An even greater loss is the decline of the aesthetic qualities of the environments. In the finest 2D point-and-click adventures, evocative and hand-drawn backdrops were a crucial part of the world building. The 3D surroundings of The Sleeping Dragon have aged poorly, looking like old studio sets papered with low resolution textures. Too many identical red herring doors and dead ends make exploration a pain in the ass.


SUMMARY AND A FAREWELL

In a few parts of the game, Revolution show they still can make great puzzles. We get a true classic, involving a ferryman who has to transport a murderer, a witness and a vengeful brother across a river, one at a time. We also get a couple of chambers where you have to carefully line up the energy of the Earth itself to open up new passageways. These are some of the best puzzles in the entire series, but in this context, they mostly make me realize what Broken Sword in three dimensions could have been.
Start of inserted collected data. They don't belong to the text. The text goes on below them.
(** The thread of one schedule after a round, or why it did not start. *)
Lemma poll_schedule_spec now started nows id s ts d :
  ∃ ts' d' r, poll_schedule serializer now started nows (id, s) ts d = Some (ts', d', r) ∧
    (∀ j, j ≠ id → ts' !! j = ts !! j) ∧
    match r with
    | Ok _ => if is_active s then th_signature <$> ts' !! id = Some (compute_signature s) else ts' !! id = None
    | Err e => is_active s = true ∧ start_thread serializer started s = Err e
    end ∧
    (is_active s = true → ts !! id = None → is_ok (start_thread serializer started s) = false → is_ok r = false).
Proof.
  unfold poll_schedule. destruct (is_active s) eqn:Hact; cbn [negb].
  2:{ eexists _, _, _. split; [done|]. split; [intros j Hj; by apply lookup_delete_ne|]. split; [apply lookup_delete_eq|done]. }
  set (start d := match start_thread serializer started s with Ok th => _ | Err e => _ end).
  assert (∀ d, ∃ ts' r, start d = Some (ts', d, r) ∧ (∀ j, j ≠ id → ts' !! j = ts !! j) ∧
    match r with Ok _ => th_signature <$> ts' !! id = Some (compute_signature s)
               | Err e => true = true ∧ start_thread serializer started s = Err e end ∧
    (true = true → ts !! id = None → is_ok (start_thread serializer started s) = false → is_ok r = false)) as Hstart.
  { intros d0. unfold start. destruct (start_thread serializer started s) as [th|e] eqn:Hth; eexists _, _; (split; [done|]).
    - split; [intros j Hj; by apply lookup_insert_ne|]. split; [|done]. rewrite lookup_insert_eq. cbn.
      by destruct (start_thread_Ok _ _ _ Hth) as [-> _].
    - done. }
  destruct (ts !! id) as [th|] eqn:Hid.
  - case_bool_decide as Hsig.
    + eexists _, _, _. split; [done|]. split; [done|]. split; [|done]. rewrite Hid. cbn. by rewrite Hsig.
    + destruct (Hstart d) as (ts' & r & Hr & Hj & Hm & Hn). exists ts', d, r. done.
  - destruct (automatic_backfill_ends now nows s d) as [d' ->]. cbn.
    destruct (Hstart d') as (ts' & r & Hr & Hj & Hm & Hn). by exists ts', d', r.
Qed.

Lemma poll_schedules_spec now started nows l : ∀ ts d, NoDup l.*1 →
  ∃ ts' d' r, poll_schedules serializer now started nows l ts d = Some (ts', d', r) ∧
    match r with
    | Ok _ => (∀ j, j ∉ l.*1 → ts' !! j = ts !! j) ∧
        ∀ id s, (id, s) ∈ l → if is_active s then th_signature <$> ts' !! id = Some (compute_signature s) else ts' !! id = None
    | Err e => ∃ id s, (id, s) ∈ l ∧ is_active s = true ∧ start_thread serializer (started id) s = Err e
    end ∧
    (∀ id s, (id, s) ∈ l → is_active s = true → ts !! id = None → is_ok (start_thread serializer (started id) s) = false →
       is_ok r = false).
Proof.
  induction l as [|[id s] l IH]; intros ts d Hnd.
  { exists ts, d, (Ok tt). split; [done|]. split; [split; [done|by intros ?? ?%elem_of_nil]|by intros ?? ?%elem_of_nil]. }
  apply NoDup_cons in Hnd as [Hid Hnd]. cbn [poll_schedules fst].
  destruct (poll_schedule_spec (now id) (started id) nows id s ts d) as (ts1 & d1 & r1 & -> & Hj & Hr1 & Hbad).
  destruct r1 as [[]|e].
  - destruct (IH ts1 d1 Hnd) as (ts' & d' & r & -> & Hr & Hbad'). exists ts', d', r. split; [done|]. split.
    + destruct r as [[]|e].
      * destruct Hr as [Hkeep Hl]. split.
        -- intros j Hj'. apply not_elem_of_cons in Hj' as [Hne Hj']. rewrite Hkeep by done. by apply Hj.
        -- intros id' s' [[= -> ->]|Hin]%elem_of_cons; [|by apply Hl]. by rewrite Hkeep.
      * destruct Hr as (id' & s' & Hin & ?). exists id', s'. split; [by right|done].
    + intros id' s' [[= -> ->]|Hin]%elem_of_cons Hact Hno Hst; [by specialize (Hbad Hact Hno Hst)|].
      eapply Hbad'; [done..| |done]. rewrite Hj; [done|]. intros ->. apply Hid. apply list_elem_of_fmap. by exists (id, s').
  - exists ts1, d1, (Err e). split; [done|]. split; [|done]. exists id, s. split; [by left|done].
Qed.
Broken Sword: The Sleeping Dragon was a valiant attempt to infuse some action elements to attract the new console generation, but it ended up losing its identity instead. Other genres have learnt a lot from adventure games -- be it storytelling, puzzle design, dialogue or world building -- and can now be called proper adventures of their own. That transition was as smooth and natural as the third dimension, as was my migration away from classic adventures to those exciting new games.

The graphical adventure never completely went away, but was politely ushered into a dark corner of the industry and is now a niche genre. Of course, it saw a resurgence with the rise of Telltale Games. Now they're defunct as well, but the emergence of the handheld market should allow such games to someday flourish again. Touchscreens just happen to be the epitome of "point-and-click".